Prompt: Once every line below has been checked for "calls", give only the number of lines that have it.

===== Entries shown =====

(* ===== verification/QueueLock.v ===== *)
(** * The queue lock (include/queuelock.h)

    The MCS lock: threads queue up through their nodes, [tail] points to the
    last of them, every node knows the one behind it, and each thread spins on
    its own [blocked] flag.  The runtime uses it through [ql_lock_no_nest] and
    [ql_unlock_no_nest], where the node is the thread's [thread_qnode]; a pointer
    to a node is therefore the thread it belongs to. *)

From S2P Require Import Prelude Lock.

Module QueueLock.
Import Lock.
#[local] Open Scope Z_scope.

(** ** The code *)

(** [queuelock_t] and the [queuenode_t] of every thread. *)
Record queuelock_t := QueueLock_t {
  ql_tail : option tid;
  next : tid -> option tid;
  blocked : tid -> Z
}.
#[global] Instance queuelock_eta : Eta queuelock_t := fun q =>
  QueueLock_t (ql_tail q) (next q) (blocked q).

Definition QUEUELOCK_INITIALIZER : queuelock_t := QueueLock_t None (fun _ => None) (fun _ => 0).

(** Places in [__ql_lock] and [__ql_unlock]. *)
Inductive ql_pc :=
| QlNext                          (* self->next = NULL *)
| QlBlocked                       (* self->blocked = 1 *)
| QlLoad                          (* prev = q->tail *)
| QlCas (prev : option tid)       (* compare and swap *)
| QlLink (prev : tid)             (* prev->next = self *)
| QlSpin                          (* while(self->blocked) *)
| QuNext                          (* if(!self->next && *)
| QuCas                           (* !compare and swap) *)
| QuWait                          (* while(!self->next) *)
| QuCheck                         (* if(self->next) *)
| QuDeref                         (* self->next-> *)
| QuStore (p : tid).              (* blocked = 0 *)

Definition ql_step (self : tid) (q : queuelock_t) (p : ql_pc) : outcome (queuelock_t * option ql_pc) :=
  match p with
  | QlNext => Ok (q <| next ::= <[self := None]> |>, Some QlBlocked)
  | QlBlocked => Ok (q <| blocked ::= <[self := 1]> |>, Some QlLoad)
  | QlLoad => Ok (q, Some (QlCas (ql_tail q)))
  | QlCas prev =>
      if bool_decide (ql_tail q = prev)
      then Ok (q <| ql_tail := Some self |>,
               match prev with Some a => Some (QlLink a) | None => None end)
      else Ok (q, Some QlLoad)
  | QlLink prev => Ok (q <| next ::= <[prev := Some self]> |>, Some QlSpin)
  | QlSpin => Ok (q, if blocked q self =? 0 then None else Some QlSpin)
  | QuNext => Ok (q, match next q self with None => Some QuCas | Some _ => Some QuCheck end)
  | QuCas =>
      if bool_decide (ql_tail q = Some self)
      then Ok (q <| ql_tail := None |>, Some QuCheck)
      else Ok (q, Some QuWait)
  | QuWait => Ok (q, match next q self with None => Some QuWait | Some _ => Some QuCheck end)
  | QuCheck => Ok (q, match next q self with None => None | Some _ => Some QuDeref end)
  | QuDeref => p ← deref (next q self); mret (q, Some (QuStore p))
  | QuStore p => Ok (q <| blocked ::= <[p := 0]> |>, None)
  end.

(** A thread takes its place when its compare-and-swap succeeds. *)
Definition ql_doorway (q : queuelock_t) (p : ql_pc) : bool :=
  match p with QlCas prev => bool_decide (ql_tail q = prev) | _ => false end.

=====
===== Entries shown =====

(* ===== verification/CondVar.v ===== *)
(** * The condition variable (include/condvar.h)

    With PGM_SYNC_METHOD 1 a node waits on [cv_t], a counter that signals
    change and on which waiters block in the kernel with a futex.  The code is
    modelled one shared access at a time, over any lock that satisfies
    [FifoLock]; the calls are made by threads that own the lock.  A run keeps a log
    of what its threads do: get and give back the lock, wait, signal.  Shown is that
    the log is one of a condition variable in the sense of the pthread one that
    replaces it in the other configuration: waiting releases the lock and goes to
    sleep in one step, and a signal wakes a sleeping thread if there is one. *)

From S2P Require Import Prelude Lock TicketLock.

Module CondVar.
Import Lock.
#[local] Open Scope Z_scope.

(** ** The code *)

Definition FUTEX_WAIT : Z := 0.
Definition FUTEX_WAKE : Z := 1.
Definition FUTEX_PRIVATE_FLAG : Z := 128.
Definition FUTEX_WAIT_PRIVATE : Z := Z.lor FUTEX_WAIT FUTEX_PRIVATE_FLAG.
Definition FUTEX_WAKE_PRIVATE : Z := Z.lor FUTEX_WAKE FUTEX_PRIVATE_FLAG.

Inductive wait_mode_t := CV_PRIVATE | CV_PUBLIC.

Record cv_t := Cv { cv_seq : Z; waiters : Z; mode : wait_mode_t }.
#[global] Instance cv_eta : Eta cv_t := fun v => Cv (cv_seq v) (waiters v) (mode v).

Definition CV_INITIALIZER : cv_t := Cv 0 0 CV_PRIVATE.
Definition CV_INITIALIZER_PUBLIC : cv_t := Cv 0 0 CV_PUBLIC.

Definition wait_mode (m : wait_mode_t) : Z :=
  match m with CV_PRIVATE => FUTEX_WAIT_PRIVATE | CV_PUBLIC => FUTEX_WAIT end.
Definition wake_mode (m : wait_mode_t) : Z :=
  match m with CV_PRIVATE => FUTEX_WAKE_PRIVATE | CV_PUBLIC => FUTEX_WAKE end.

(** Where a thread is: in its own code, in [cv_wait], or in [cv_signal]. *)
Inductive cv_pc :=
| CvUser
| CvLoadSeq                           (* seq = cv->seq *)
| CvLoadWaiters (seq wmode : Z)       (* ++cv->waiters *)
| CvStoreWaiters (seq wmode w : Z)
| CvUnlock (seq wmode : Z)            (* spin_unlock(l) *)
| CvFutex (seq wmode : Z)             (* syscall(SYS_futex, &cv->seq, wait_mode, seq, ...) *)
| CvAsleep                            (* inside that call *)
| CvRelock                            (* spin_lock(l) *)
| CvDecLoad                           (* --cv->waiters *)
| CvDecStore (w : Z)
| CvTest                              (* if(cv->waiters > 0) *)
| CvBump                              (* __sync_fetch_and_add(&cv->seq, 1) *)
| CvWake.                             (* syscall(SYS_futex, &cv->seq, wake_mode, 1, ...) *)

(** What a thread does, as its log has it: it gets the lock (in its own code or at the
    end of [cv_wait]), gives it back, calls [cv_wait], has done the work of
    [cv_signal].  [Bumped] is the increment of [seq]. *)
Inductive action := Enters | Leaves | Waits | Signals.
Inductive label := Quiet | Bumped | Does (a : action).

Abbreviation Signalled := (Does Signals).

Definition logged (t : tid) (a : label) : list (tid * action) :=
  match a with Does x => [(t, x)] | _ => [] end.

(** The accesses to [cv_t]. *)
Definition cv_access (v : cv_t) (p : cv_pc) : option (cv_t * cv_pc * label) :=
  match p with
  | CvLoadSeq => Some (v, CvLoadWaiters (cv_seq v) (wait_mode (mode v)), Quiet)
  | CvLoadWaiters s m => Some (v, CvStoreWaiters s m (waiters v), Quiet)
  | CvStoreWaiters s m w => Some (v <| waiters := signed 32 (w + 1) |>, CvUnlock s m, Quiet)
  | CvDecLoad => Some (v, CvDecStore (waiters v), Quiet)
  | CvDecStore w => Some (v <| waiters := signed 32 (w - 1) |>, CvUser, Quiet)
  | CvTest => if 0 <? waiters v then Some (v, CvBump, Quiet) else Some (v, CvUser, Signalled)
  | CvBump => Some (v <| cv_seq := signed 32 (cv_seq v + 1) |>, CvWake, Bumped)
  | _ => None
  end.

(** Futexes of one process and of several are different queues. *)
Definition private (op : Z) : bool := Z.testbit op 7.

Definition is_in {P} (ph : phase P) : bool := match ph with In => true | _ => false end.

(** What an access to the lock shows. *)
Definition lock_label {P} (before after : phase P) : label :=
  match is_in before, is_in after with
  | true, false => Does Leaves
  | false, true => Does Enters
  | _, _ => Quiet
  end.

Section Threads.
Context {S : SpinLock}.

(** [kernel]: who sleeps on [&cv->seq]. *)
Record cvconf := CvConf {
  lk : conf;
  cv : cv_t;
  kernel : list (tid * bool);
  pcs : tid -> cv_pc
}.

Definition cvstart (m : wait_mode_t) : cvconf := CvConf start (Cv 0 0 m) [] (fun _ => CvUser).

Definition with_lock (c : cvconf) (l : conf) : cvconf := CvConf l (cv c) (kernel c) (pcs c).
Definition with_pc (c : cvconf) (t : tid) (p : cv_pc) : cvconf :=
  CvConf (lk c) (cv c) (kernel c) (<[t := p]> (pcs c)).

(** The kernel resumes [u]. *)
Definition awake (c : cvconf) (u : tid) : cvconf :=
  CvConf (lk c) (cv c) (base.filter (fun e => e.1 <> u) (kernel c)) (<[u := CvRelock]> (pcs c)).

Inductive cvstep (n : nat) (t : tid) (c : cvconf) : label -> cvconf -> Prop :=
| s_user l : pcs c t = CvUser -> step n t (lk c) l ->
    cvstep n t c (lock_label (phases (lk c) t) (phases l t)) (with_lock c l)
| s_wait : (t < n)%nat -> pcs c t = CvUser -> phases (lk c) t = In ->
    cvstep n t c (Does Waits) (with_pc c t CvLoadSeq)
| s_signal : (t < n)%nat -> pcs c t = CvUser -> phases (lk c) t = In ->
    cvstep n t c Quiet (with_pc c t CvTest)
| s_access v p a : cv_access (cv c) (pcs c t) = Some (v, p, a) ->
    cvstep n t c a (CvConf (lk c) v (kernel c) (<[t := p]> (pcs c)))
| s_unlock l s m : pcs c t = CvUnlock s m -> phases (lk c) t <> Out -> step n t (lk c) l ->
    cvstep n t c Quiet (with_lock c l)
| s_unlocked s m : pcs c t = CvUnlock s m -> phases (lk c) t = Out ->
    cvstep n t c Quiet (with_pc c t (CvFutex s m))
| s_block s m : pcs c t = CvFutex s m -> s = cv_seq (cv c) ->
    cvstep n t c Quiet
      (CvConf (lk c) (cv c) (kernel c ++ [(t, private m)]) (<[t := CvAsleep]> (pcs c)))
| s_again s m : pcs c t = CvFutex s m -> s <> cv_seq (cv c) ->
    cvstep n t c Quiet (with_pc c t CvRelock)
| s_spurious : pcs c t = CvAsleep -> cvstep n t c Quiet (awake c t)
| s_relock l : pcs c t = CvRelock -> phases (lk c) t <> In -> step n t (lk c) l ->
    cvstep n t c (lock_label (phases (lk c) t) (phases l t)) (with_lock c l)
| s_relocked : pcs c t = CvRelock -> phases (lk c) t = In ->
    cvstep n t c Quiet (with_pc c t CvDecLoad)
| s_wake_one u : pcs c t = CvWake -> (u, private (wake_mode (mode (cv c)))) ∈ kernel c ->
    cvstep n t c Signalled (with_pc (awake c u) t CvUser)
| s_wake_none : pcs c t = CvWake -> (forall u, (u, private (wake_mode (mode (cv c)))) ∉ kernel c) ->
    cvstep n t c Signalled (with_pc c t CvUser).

=====

Reply to the task: 2